* [What you need to do]:
Reproduce the records word for word, from the first line to the line containing "(0 ≤ loc_row".

Information provided below:

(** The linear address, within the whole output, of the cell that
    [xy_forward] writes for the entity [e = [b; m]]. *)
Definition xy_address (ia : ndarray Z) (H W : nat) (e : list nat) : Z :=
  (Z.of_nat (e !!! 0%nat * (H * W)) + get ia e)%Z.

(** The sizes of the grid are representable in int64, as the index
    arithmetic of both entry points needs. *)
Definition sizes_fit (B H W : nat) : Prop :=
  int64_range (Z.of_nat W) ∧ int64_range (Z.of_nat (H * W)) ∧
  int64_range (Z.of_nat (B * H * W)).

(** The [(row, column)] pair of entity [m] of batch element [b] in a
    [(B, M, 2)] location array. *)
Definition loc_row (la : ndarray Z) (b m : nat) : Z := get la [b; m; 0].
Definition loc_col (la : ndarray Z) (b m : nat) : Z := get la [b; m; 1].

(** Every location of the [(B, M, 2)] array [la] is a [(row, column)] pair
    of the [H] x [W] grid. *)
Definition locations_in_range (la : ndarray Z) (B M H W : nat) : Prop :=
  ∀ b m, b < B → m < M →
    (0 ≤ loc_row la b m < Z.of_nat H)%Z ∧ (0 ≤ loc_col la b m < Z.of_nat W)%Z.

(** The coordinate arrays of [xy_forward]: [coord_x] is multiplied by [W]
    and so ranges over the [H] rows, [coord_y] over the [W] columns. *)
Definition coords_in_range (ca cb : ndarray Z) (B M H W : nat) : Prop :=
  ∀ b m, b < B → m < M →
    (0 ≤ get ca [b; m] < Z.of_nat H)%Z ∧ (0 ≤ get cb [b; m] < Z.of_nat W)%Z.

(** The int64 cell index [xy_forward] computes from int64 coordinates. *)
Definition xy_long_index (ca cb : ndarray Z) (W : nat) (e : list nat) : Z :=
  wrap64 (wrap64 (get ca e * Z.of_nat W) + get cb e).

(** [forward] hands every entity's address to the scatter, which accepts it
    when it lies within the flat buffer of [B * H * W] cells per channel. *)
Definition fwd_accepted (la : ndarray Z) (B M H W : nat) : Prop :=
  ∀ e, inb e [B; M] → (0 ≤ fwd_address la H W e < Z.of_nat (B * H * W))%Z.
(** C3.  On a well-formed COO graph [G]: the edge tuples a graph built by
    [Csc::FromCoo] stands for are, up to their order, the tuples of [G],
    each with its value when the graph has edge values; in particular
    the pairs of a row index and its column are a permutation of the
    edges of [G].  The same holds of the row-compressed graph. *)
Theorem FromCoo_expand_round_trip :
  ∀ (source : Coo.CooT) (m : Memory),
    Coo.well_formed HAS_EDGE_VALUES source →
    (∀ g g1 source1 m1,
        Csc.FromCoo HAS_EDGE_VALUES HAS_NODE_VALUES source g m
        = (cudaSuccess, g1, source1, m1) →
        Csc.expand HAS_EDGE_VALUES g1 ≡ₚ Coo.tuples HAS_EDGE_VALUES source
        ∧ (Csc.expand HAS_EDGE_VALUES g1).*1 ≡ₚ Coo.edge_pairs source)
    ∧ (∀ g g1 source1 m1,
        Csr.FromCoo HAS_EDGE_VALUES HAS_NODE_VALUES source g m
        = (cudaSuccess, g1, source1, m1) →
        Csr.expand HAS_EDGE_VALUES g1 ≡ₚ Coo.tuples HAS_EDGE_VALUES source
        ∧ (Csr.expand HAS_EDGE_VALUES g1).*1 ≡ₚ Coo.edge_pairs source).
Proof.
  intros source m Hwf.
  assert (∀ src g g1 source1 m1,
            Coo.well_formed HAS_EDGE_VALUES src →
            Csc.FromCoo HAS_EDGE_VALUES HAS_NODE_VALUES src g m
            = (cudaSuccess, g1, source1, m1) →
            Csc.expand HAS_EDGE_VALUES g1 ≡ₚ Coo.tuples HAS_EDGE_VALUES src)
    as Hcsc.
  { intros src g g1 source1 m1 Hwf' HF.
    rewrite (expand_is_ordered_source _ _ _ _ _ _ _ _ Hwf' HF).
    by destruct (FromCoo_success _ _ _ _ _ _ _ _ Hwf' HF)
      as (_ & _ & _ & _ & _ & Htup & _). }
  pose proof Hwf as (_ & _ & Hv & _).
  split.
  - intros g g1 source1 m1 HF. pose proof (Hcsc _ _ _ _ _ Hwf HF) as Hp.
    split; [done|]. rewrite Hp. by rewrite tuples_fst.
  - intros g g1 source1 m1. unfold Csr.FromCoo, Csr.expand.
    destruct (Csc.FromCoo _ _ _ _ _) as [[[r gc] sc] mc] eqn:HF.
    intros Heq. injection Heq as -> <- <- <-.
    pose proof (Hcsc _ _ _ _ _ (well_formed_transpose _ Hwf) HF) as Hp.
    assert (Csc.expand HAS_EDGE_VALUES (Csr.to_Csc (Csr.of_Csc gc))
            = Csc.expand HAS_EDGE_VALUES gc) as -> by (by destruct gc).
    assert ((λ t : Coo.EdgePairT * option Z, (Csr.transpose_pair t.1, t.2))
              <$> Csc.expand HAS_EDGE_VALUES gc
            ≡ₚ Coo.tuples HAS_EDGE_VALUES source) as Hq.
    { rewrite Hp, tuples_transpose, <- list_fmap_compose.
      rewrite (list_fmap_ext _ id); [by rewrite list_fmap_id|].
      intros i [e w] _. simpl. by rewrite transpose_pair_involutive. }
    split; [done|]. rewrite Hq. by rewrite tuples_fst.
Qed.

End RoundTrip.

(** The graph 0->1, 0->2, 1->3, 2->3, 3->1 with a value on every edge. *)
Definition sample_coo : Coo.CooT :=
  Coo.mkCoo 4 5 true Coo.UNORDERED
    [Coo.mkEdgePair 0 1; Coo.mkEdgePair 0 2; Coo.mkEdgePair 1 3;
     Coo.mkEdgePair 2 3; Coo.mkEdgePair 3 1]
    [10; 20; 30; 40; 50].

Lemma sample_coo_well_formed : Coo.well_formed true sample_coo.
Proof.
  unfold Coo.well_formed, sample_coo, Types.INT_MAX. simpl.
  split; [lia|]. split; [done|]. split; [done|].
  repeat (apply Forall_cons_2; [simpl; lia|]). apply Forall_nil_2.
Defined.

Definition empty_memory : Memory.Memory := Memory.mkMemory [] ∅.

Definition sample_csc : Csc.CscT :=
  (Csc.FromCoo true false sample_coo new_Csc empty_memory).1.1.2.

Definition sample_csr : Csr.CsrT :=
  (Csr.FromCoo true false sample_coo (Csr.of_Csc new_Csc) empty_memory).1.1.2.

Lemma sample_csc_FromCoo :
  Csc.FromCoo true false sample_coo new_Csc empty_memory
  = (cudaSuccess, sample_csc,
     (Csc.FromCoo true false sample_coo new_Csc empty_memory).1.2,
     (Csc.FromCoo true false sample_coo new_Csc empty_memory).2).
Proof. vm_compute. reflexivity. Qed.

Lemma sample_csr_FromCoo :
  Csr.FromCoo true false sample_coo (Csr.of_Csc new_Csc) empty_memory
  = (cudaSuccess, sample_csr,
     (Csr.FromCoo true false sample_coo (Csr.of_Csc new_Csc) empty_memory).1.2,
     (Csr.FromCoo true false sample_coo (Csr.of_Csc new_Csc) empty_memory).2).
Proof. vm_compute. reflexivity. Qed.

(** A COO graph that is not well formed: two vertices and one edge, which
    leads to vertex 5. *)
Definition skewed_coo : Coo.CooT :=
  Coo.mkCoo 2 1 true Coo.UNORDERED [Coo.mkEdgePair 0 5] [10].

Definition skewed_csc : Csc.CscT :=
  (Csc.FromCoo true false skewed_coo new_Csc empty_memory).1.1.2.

End of Information provided.

* [Response area]:
(** The linear address, within the whole output, of the cell that
    [xy_forward] writes for the entity [e = [b; m]]. *)
Definition xy_address (ia : ndarray Z) (H W : nat) (e : list nat) : Z :=
  (Z.of_nat (e !!! 0%nat * (H * W)) + get ia e)%Z.

(** The sizes of the grid are representable in int64, as the index
    arithmetic of both entry points needs. *)
Definition sizes_fit (B H W : nat) : Prop :=
  int64_range (Z.of_nat W) ∧ int64_range (Z.of_nat (H * W)) ∧
  int64_range (Z.of_nat (B * H * W)).

(** The [(row, column)] pair of entity [m] of batch element [b] in a
    [(B, M, 2)] location array. *)
Definition loc_row (la : ndarray Z) (b m : nat) : Z := get la [b; m; 0].
Definition loc_col (la : ndarray Z) (b m : nat) : Z := get la [b; m; 1].

(** Every location of the [(B, M, 2)] array [la] is a [(row, column)] pair
    of the [H] x [W] grid. *)
Definition locations_in_range (la : ndarray Z) (B M H W : nat) : Prop :=
  ∀ b m, b < B → m < M →
    (0 ≤ loc_row la b m < Z.of_nat H)%Z ∧ (0 ≤ loc_col la b m < Z.of_nat W)%Z.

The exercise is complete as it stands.